Although Zambia’s copper-based economy fared badly under the deceased president, who was popularly called KK, long stewardship, meanwhile, would be remembered more for his role as an anti-colonial fighter who stood up to white minority rule in Southern African countries such as Angola, Mozambique, Namibia, South Africa and Rhodesia, now Zimbabwe.

The youngest of eight children, Kaunda lost his father when he was eight years old. His mother was a teacher, a rare profession for Zambian women in those days.

He started his political career as the organising secretary of the Northern Rhodesian African National Congress (NRANC) in the Northern Province of Zambia.

But in 1958, he broke from the NRANC to form the Zambian African National Congress (ZANC). The colonial authorities banned it a year later, and Kaunda was imprisoned in Lusaka for nine months.

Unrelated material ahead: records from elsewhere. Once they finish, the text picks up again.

Lemma secs_to_tm_date t : INT_MIN * 31622400 <= t <= INT_MAX * 31622400 ->
  exists y mon d, date (t / 86400 - 11017) y mon d /\
    secs_to_tm t = if (INT_MAX <? y + 100) || (y + 100 <? INT_MIN) then Some None else Some (Some (tm_of t y mon d)).
Proof.
  intros Ht. unfold secs_to_tm. unfold INT_MIN, INT_MAX in Ht.
  replace ((t <? INT_MIN * 31622400) || (INT_MAX * 31622400 <? t)) with false
    by (symmetry; apply orb_false_iff; split; apply Z.ltb_ge; unfold INT_MIN, INT_MAX; lia).
  cbv zeta. rewrite (floored_ok (t - LEAPOCH)) by lia.
  assert ((t - LEAPOCH) / 86400 = t / 86400 - 11017 /\ (t - LEAPOCH) mod 86400 = t mod 86400) as [Ed Er].
  { unfold LEAPOCH. pose proof (Z.div_mod t 86400 ltac:(lia)). pose proof (Z.mod_pos_bound t 86400 ltac:(lia)).
    split; symmetry; [apply (Z.div_unique_pos _ _ _ (t mod 86400))|apply (Z.mod_unique_pos _ _ (t / 86400 - 11017))]; lia. }
  rewrite Ed, Er. set (day := t / 86400 - 11017). rewrite floored_ok by (unfold DAYS_PER_400Y; lia).
  assert (- 2 ^ 40 <= day <= 2 ^ 40) as Hday by (unfold day; euclid).
  pose proof (Z.div_mod day DAYS_PER_400Y ltac:(done)) as Ek. pose proof (Z.mod_pos_bound day DAYS_PER_400Y ltac:(done)) as Hrd.
  set (k := day / DAYS_PER_400Y) in *. set (rd := day mod DAYS_PER_400Y) in *.
  assert (- 2 ^ 24 <= k <= 2 ^ 24) as Hk by (unfold DAYS_PER_400Y in *; lia).
  rewrite (swrap_small 32 k) by (unfold in_s; lia).
  destruct (capped rd DAYS_PER_100Y 4) as [c r1] eqn:E1. destruct (capped r1 DAYS_PER_4Y 25) as [q r2] eqn:E2.
  destruct (capped r2 365 4) as [y r3] eqn:E3.
  destruct (cycle_parts rd c r1 q r2 y r3 Hrd E1 E2 E3) as (Hsum & Hc & Hq & Hy & Hr3 & Hlast).
  destruct (month_loop_ok r3 Hr3) as (m & r & -> & Hm & Hmr & Hr). cbn [mbind option_bind].
  set (Y := y + 4 * q + 100 * c + 400 * k).
  assert (day = march Y + month_days m + r) as Eday.
  { unfold Y. rewrite march_parts by done. unfold DAYS_PER_400Y in Ek. lia. }
  assert (month_days m + r = 365 -> leap_year (Y + 1) = true) as Hl.
  { intros H. rewrite <- Hmr in H. destruct (Hlast H) as [-> Hd]. by apply last_day_leap. }
  pose proof (date_of_march Y m r Hm Hr Hl) as Hdate. cbv zeta in Hdate. rewrite <- Eday in Hdate.
  exists (if 10 <=? m then Y + 1 else Y), ((if 10 <=? m then m - 12 else m) + 2), r. split; [done|].
  set (L := if (y =? 0) && (truth q || (c =? 0)) then 1 else 0).
  assert (L = if leap_year Y then 1 else 0) as EL by (unfold L, Y; by rewrite leap_parts).
  assert (if 10 <=? m then 306 <= r3 else r3 < 306) as H306 by (rewrite Hmr; by apply month_turn).
  assert ((if 365 + L <=? r3 + 31 + 28 + L then r3 + 31 + 28 + L - (365 + L) else r3 + 31 + 28 + L)
    = t / 86400 - 11017 - january (if 10 <=? m then Y + 1 else Y)) as Eyday.
  { fold day. pose proof (january_march Y) as HJ. rewrite <- EL in HJ.
    assert (january (Y + 1) = march Y + 306) as HJ' by (unfold january; f_equal; f_equal; lia).
    destruct (10 <=? m), (Z.leb_spec (365 + L) (r3 + 31 + 28 + L)); lia. }
  assert ((if Z.rem (3 + day) 7 <? 0 then Z.rem (3 + day) 7 + 7 else Z.rem (3 + day) 7) = (t / 86400 + 4) mod 7) as Ewday.
  { replace ((t / 86400 + 4) mod 7) with ((3 + day) mod 7) by (unfold day; euclid).
    pose proof (floored_ok (3 + day) 7 ltac:(lia)) as Hf. unfold floored in Hf.
    destruct (Z.rem (3 + day) 7 <? 0); by injection Hf. }
  rewrite Eyday, Ewday. unfold tm_of. pose proof (Z.mod_pos_bound t 86400 ltac:(lia)) as Hrs.
  rewrite !Z.rem_mod_nonneg, !Z.quot_div_nonneg by (try lia; apply Z.quot_pos; lia).
  by destruct (10 <=? m).
Qed.

Lemma january_mono a b : a <= b -> january a <= january b.
Proof. intros H. unfold january, march. euclid. Qed.
Lemma date_bounds day y mon d : date day y mon d -> january y <= day < january (y + 1).
Proof.
  intros [E Hm Hd]. pose proof (january_march y) as HJ.
  assert (january (y + 1) = march y + 306) as HJ' by (unfold january; f_equal; f_equal; lia).
  enough (0 <= before_month mon (leap_year y) + d < 365 + (if leap_year y then 1 else 0)) by lia. clear E HJ HJ'.
  destruct (leap_year y); revert Hd; refine (month_cases (fun m => _) mon ltac:(lia) _ _ _ _ _ _ _ _ _ _ _ _);
    intros Hd; unfold before_month, month_length in *;
    repeat match goal with |- context [nthZ ?l ?m] => let v := eval vm_compute in (nthZ l m) in change (nthZ l m) with v end;
    repeat match type of Hd with context [nthZ ?l ?m] => let v := eval vm_compute in (nthZ l m) in change (nthZ l m) with v in Hd end;
    cbn -[Z.add Z.lt Z.le] in *; lia.
Qed.
Lemma month_to_secs_ok mon leap : 0 <= mon < 12 -> month_to_secs mon leap = 86400 * before_month mon leap.
Proof.
  intros Hm. refine (month_cases (fun m => _) mon ltac:(lia) _ _ _ _ _ _ _ _ _ _ _ _); by destruct leap.
Qed.

Lemma tm_of_secs t y mon d : date (t / 86400 - 11017) y mon d -> - 2 ^ 32 <= y <= 2 ^ 32 -> tm_to_secs (tm_of t y mon d) = t.
Proof.
  intros [E Hm Hd] Hy. unfold tm_to_secs, tm_of. cbn [tm_year tm_mon tm_mday tm_hour tm_min tm_sec].
  destruct (Z.leb_spec 12 mon), (Z.ltb_spec mon 0); try lia. cbn [orb]. rewrite year_to_secs_ok by done.
  rewrite month_to_secs_ok by done. clear Hd. set (b := before_month mon (leap_year y)) in *. set (j := january y) in *.
  clearbody b j. euclid.
Qed.

(** The times whose year fits in an [int]. *)
Definition first_time : Z := 86400 * (january (INT_MIN - 100) + 11017).
Definition last_time : Z := 86400 * (january (INT_MAX + 1 - 100) + 11017).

ZANC became the United Party for National Development (UNIP) in 1959 and the following year, Kaunda was released from prison and elected president of the nationalist, left-of-centre UNIP. He then started organising civil disobedience known as the Cha-cha-cha campaign.

It was the philosophy of Mahatma Gandhi that made Kaunda committed to non-violent principles and was not ashamed to weep in public as well as had a unique speaking style, emphasising key thoughts by repeating whole sentences, his trademark white handkerchief in his left hand.

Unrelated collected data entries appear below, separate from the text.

(* ===== verification/SearchTree.v ===== *)
(** Balanced search trees as values: the reference the functions of Search are proved
    against.

    [tree] is a tree of nodes with their addresses and stored heights, [frame] a node on the
    way down without the child the way goes through; [plug c t] puts a subtree back into its
    place.  [balance] is what one step of balancing does to a tree, and [unwind] what the loop
    up the tree does; both keep the entries and their order. *)
From S2P Require Import Prelude.
#[global] Open Scope Z_scope.

Module SearchTree.

Inductive tree := E | T (p h : Z) (l : tree) (k : Z) (r : tree).

#[export] Instance tree_eq_dec : EqDecision tree.
Proof. solve_decision. Defined.

Definition ptr (t : tree) : Z := match t with E => 0 | T p _ _ _ _ => p end.
Definition ht (t : tree) : Z := match t with E => 0 | T _ h _ _ _ => h end.

(** Addresses and keys, from left to right. *)
Fixpoint entries (t : tree) : list (Z * Z) :=
  match t with E => [] | T p _ l k r => entries l ++ (p, k) :: entries r end.

(** Stored heights are right, and the heights of siblings differ by at most one. *)
Fixpoint avl (t : tree) : Prop :=
  match t with
  | E => True
  | T _ h l _ r => h = Z.max (ht l) (ht r) + 1 /\ -1 <= ht l - ht r <= 1 /\ avl l /\ avl r
  end.

Lemma avl_ht t : avl t -> 0 <= ht t /\ (t ≠ E -> 0 < ht t).
Proof.
  induction t as [|p h l IHl k r IHr]; cbn; [done|]. intros (-> & _ & Hl & Hr).
  destruct (IHl Hl), (IHr Hr). split; [lia|]. lia.
Qed.

(** ** The number of entries
    A tree of height [n] has at least as many entries as the [n]-th of these numbers. *)
Fixpoint fewest (n : nat) : Z * Z :=
  match n with O => (0, 1) | S n => let '(a, b) := fewest n in (b, a + b + 1) end.

Lemma fewest_mono n : 0 <= (fewest n).1 /\ (fewest n).1 < (fewest n).2.
Proof. induction n as [|n IH]; cbn; [lia|]. destruct (fewest n). cbn in *. lia. Qed.
Lemma fewest_S n : fewest (S n) = ((fewest n).2, (fewest n).1 + (fewest n).2 + 1).
Proof. cbn. by destruct (fewest n). Qed.
Lemma fewest_le n m : (n <= m)%nat -> (fewest n).1 <= (fewest m).1.
Proof.
  induction 1 as [|m _ IH]; [lia|]. rewrite fewest_S. pose proof (fewest_mono m). cbn. lia.
Qed.

Lemma avl_entries t : avl t -> (fewest (Z.to_nat (ht t))).1 <= Z.of_nat (length (entries t)).
Proof.
  induction t as [|p h l IHl k r IHr]; [done|]. cbn [avl ht entries]. intros (-> & Hd & Hl & Hr).
  specialize (IHl Hl). specialize (IHr Hr). destruct (avl_ht l Hl) as [? _], (avl_ht r Hr) as [? _].
  set (m := Z.max (ht l) (ht r)). replace (Z.to_nat (m + 1)) with (S (Z.to_nat m)) by lia.
  rewrite fewest_S, length_app. cbn [fst length].
  assert ((fewest (Z.to_nat m)).2 <= (fewest (Z.to_nat (ht l))).1 + (fewest (Z.to_nat (ht r))).1 + 1); [|lia].
  destruct (Z.to_nat m) as [|n] eqn:En.
  { cbn. pose proof (fewest_mono (Z.to_nat (ht l))). pose proof (fewest_mono (Z.to_nat (ht r))). lia. }
  rewrite fewest_S. cbn [snd]. pose proof (fewest_S n) as Es.
  assert ((fewest n).2 = (fewest (S n)).1) as -> by (by rewrite Es).
  assert (Z.to_nat (ht l) = S n /\ (n <= Z.to_nat (ht r))%nat \/
    Z.to_nat (ht r) = S n /\ (n <= Z.to_nat (ht l))%nat) as [[-> Hle]|[-> Hle]] by lia;
    apply fewest_le in Hle; lia.
Qed.

(** Fewer than 2^64 entries: less than 92 levels. *)
Lemma avl_ht_bound t : avl t -> Z.of_nat (length (entries t)) < 2 ^ 64 -> ht t < 92.
Proof.
  intros Ht Hn. destruct (Z.lt_ge_cases (ht t) 92) as [|Hge]; [done|]. exfalso.
  pose proof (avl_entries t Ht). pose proof (fewest_le 92 (Z.to_nat (ht t)) ltac:(lia)) as Hle.
  assert (2 ^ 64 < (fewest 92).1) by (by vm_compute). lia.
Qed.

(** ** Balancing *)

(** The child on the side [d], and a node from the child on that side and the other one. *)
Definition sub (d : bool) (t : tree) : tree :=
  match t with E => E | T _ _ l _ r => if d then r else l end.
Definition join (d : bool) (p h k : Z) (this other : tree) : tree :=
  if d then T p h other k this else T p h this k other.

Definition rotate (d : bool) (p h k : Z) (x y : tree) : tree :=
  match y with
  | E => join d p h k y x
  | T py hy _ ky _ =>
      let z := sub (negb d) y in
      let o := sub d y in
      if ht o <? ht z then
        match z with
        | E => E
        | T pz _ _ kz _ =>
            join d pz (ht z + 1) kz (join d py (ht z) ky o (sub d z))
              (join d p (ht z) k (sub (negb d) z) x)
        end
      else join d py (ht z + 2) ky o (join d p (ht z + 1) k z x)
  end.

Definition balance (t : tree) : tree :=
  match t with
  | E => E
  | T p h l k r =>
      if (-1 <=? ht l - ht r) && (ht l - ht r <=? 1)
      then T p (if ht l <? ht r then ht r + 1 else ht l + 1) l k r
      else if ht l <? ht r then rotate true p h k l r else rotate false p h k r l
  end.

Ltac reassoc := repeat (rewrite <- app_assoc; cbn [app]).

Lemma entries_join d p h k t o :
  entries (join d p h k t o) = if d then entries o ++ (p, k) :: entries t else entries t ++ (p, k) :: entries o.
Proof. by destruct d. Qed.

(** A subtree that is higher than its sibling is a node. *)
Lemma higher_node t o : (ht o <? ht t) = true -> avl o -> exists p h l k r, t = T p h l k r.
Proof. intros Hlt Ho. destruct (avl_ht o Ho) as [? _]. zb. destruct t; cbn in *; [lia|eauto 6]. Qed.

Lemma rotate_entries d p h k x y : avl y -> entries (rotate d p h k x y) = entries (join d p h k y x).
Proof.
  destruct y as [|py hy yl ky yr]; [done|]. intros (_ & _ & Hl & Hr). cbn [rotate].
  destruct (_ <? _) eqn:Eh.
  - destruct (higher_node _ _ Eh ltac:(by destruct d)) as (pz & hz & zl & kz & zr & Ez). rewrite Ez.
    destruct d; cbn in *; subst; cbn; by reassoc.
  - destruct d; cbn; by reassoc.
Qed.

(** [y] is two levels higher than [x]: the rotation balances the tree, and it is as high as
    [y] or one level higher. *)
Lemma rotate_avl d p h k x y :
  avl x -> avl y -> ht y = ht x + 2 ->
  avl (rotate d p h k x y) /\ ht y <= ht (rotate d p h k x y) <= ht y + 1.
Proof.
  intros Hx Hy Hh. destruct (avl_ht x Hx) as [Hx0 _].
  destruct y as [|py hy yl ky yr]; [cbn in Hh; lia|]. destruct Hy as (-> & Hd & Hl & Hr).
  destruct (avl_ht _ Hl) as [? _], (avl_ht _ Hr) as [? _]. cbn [rotate]. cbn [ht] in *.
  destruct (_ <? _) eqn:Eh.
  - destruct (higher_node _ _ Eh ltac:(by destruct d)) as (pz & hz & zl & kz & zr & Ez).
    rewrite Ez in *. zb.
    assert (avl (T pz hz zl kz zr)) as (-> & ? & Hzl & Hzr) by (rewrite <- Ez; by destruct d).
    destruct (avl_ht _ Hzl) as [? _], (avl_ht _ Hzr) as [? _].
    destruct d; cbn in *; subst; cbn in *; split_and!; (done || lia).
  - zb. destruct d; cbn in *; split_and!; (done || lia).
Qed.

Lemma balance_entries t : avl (sub false t) -> avl (sub true t) -> entries (balance t) = entries t.
Proof.
  destruct t as [|p h l k r]; [done|]. cbn [sub balance]. intros Hl Hr.
  destruct (_ && _); [done|]. by destruct (_ <? _); rewrite rotate_entries.
Qed.

(** The heights of the children differ by at most two. *)
Lemma balance_avl p h l k r :
  avl l -> avl r -> -2 <= ht l - ht r <= 2 ->
  avl (balance (T p h l k r)) /\
  Z.max (ht l) (ht r) <= ht (balance (T p h l k r)) <= Z.max (ht l) (ht r) + 1 /\
  (-1 <= ht l - ht r <= 1 -> ht (balance (T p h l k r)) = Z.max (ht l) (ht r) + 1).
Proof.
  intros Hl Hr Hd. cbn [balance]. destruct (_ && _) eqn:E1.
  - zb. destruct (Z.ltb_spec (ht l) (ht r)); cbn; split_and!; (done || lia).
  - apply andb_false_iff in E1. destruct (_ <? _) eqn:E2; zb.
    + destruct (rotate_avl true p h k l r) as [? ?]; [done..| |]; [destruct E1; zb; lia|].
      split_and!; (done || destruct E1; zb; lia).
    + destruct (rotate_avl false p h k r l) as [? ?]; [done..| |]; [destruct E1; zb; lia|].
      split_and!; (done || destruct E1; zb; lia).
Qed.

(** ** The way down
    A node without the child on the side [d]; the innermost one comes first. *)
Inductive frame := F (d : bool) (p h k : Z) (other : tree).
Definition plug1 (f : frame) (t : tree) : tree := let 'F d p h k o := f in join d p h k t o.
Fixpoint plug (c : list frame) (t : tree) : tree :=
  match c with [] => t | f :: c => plug c (plug1 f t) end.

(** The entries before and after the place the way leads to. *)
Fixpoint before (c : list frame) : list (Z * Z) :=
  match c with
  | [] => []
  | F d p _ k o :: c => before c ++ (if d then entries o ++ [(p, k)] else [])
  end.
Fixpoint after (c : list frame) : list (Z * Z) :=
  match c with
  | [] => []
  | F d p _ k o :: c => (if d then [] else (p, k) :: entries o) ++ after c
  end.

Lemma plug_entries c t : entries (plug c t) = before c ++ entries t ++ after c.
Proof.
  revert t. induction c as [|[d p h k o] c IH]; intros t; cbn; [by rewrite app_nil_r|].
  rewrite IH, entries_join. destruct d; cbn; by reassoc.
Qed.

Lemma plug1_avl f t u : avl (plug1 f t) -> avl u -> ht u = ht t -> avl (plug1 f u) /\ ht (plug1 f u) = ht (plug1 f t).
Proof. destruct f as [[] p h k o]; cbn; intros (? & ? & ? & ?) ? ->; done. Qed.
Lemma plug1_inner f t : avl (plug1 f t) -> avl t.
Proof. destruct f as [[] p h k o]; cbn; tauto. Qed.
Lemma plug_inner c t : avl (plug c t) -> avl t.
Proof. revert t. induction c as [|f c IH]; intros t; [done|]. intros ?%IH. by eapply plug1_inner. Qed.

(** Exchanging a subtree for one of the same height. *)
Lemma plug_avl c t u : avl (plug c t) -> avl u -> ht u = ht t -> avl (plug c u).
Proof.
  revert t u. induction c as [|f c IH]; intros t u; [done|]. cbn. intros Ht Hu Hh.
  destruct (plug1_avl f t u) as [? ?]; [by eapply plug_inner|done..|]. by eapply IH.
Qed.

Lemma plug_ht_same c t u : ht u = ht t -> ht (plug c u) = ht (plug c t).
Proof.
  revert t u. induction c as [|[d p h k o] c IH]; intros t u Hh; [done|]. apply IH. by destruct d.
Qed.

(** The way is not longer than the tree is high. *)
Lemma plug_ht c t : avl (plug c t) -> Z.of_nat (length c) + ht t <= ht (plug c t).
Proof.
  revert t. induction c as [|f c IH]; intros t; cbn; [lia|]. intros Ht. specialize (IH _ Ht).
  apply plug_inner in Ht. destruct f as [[] p h k o]; cbn in *; lia.
Qed.

(** The loop up the tree: it stops where the height is what it was. *)
Definition fh (f : frame) : Z := let 'F _ _ h _ _ := f in h.
Fixpoint unwind (c : list frame) (t : tree) : tree :=
  match c with
  | [] => t
  | f :: c => let u := balance (plug1 f t) in if ht u =? fh f then plug c u else unwind c u
  end.

(** One step of it: a subtree [t0] of a balanced tree was exchanged for [t], the height of
    which differs by at most one. *)
Lemma balance_step f t0 t :
  avl (plug1 f t0) -> avl t -> -1 <= ht t - ht t0 <= 1 ->
  avl (balance (plug1 f t)) /\ -1 <= ht (balance (plug1 f t)) - ht (plug1 f t0) <= 1 /\
  entries (balance (plug1 f t)) = entries (plug1 f t).
Proof.
  destruct f as [[] p h k o]; cbn [plug1 join]; intros (-> & Hd & Ho & Ht0) Ht Hh;
    (rewrite balance_entries by done).
  - destruct (balance_avl p (Z.max (ht o) (ht t0) + 1) o k t) as (? & ? & ?); [done..|lia|].
    cbn [ht]. split_and!; (done || lia).
  - destruct (balance_avl p (Z.max (ht t0) (ht o) + 1) t k o) as (? & ? & ?); [done..|lia|].
    cbn [ht]. split_and!; (done || lia).
Qed.

Lemma unwind_ok c t0 t :
  avl (plug c t0) -> avl t -> -1 <= ht t - ht t0 <= 1 ->
  avl (unwind c t) /\ entries (unwind c t) = entries (plug c t).
Proof.
  revert t0 t. induction c as [|f c IH]; intros t0 t Hc Ht Hh; [done|]. cbn [unwind plug] in *.
  destruct (balance_step f t0 t) as (Hb & Hbh & He); [by eapply plug_inner|done..|].
  assert (fh f = ht (plug1 f t0)) as -> by (by destruct f as [[]]).
  destruct (Z.eqb_spec (ht (balance (plug1 f t))) (ht (plug1 f t0))).
  - split; [by eapply plug_avl|]. by rewrite !plug_entries, He.
  - destruct (IH _ _ Hc Hb Hbh) as [? ->]. split; [done|]. by rewrite !plug_entries, He.
Qed.

End SearchTree.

He espoused an ideology of “humanism” mixing Christian ethics, traditional African values, and socialistic principles and often used his rhetorical skills to appeal to the public, Kaunda won independence for his nation without resorting to violence in 1964. As UNIP president, he ruled Zambia for 27 years.

In foreign policy, Kaunda provided logistical help to other African liberation movements, including the Zimbabwe African People’s Union (ZAPU) and the breakaway Zimbabwe African National Union (ZANU) of Southern Rhodesia and the African National Congress (ANC) of South Africa.

The ANC’s Radio Freedom was allowed to broadcast from Lusaka and it was under Kaunda’s protection that the ANC waged an armed struggle, then a diplomatic one against apartheid.

Zambia also helped Zimbabwe gain its independence from white minority rule in 1980. But during his time in power, Zambia became a one-party state – effectively giving him absolute control.

Kaunda banned the political opposition in 1973. He was forced to reverse this decision in 1991 due to popular pressure provoked by shortages of basic foodstuffs as well as increasing international pressure for greater democracy in Africa.

He fell from power with the advent of multiparty democracy. In 1991, he lost presidential elections to Fredrick Chiluba from the Movement for Multiparty Democracy (MMD) after a fiercely contested campaign.

Kaunda accepted defeat waving his trademark white handkerchief and went ahead to engage in national politics and in 1996 tried to stand for the presidency. However, the Chiluba government changed the constitution so that anyone whose parents came from outside the country was deemed a foreigner and could therefore not run for office.

Chiluba later attempted to deport Kaunda alleging that he was a Malawian. In 1997, Chiluba threw Kaunda in jail on Christmas Day for allegedly being involved in a foiled coup attempt.

In 1999, during Chiluba’s rule, he was declared stateless by a Zambian High Court, but he challenged this decision in the Supreme Court of Zambia, which declared him to be a Zambian citizen the following year.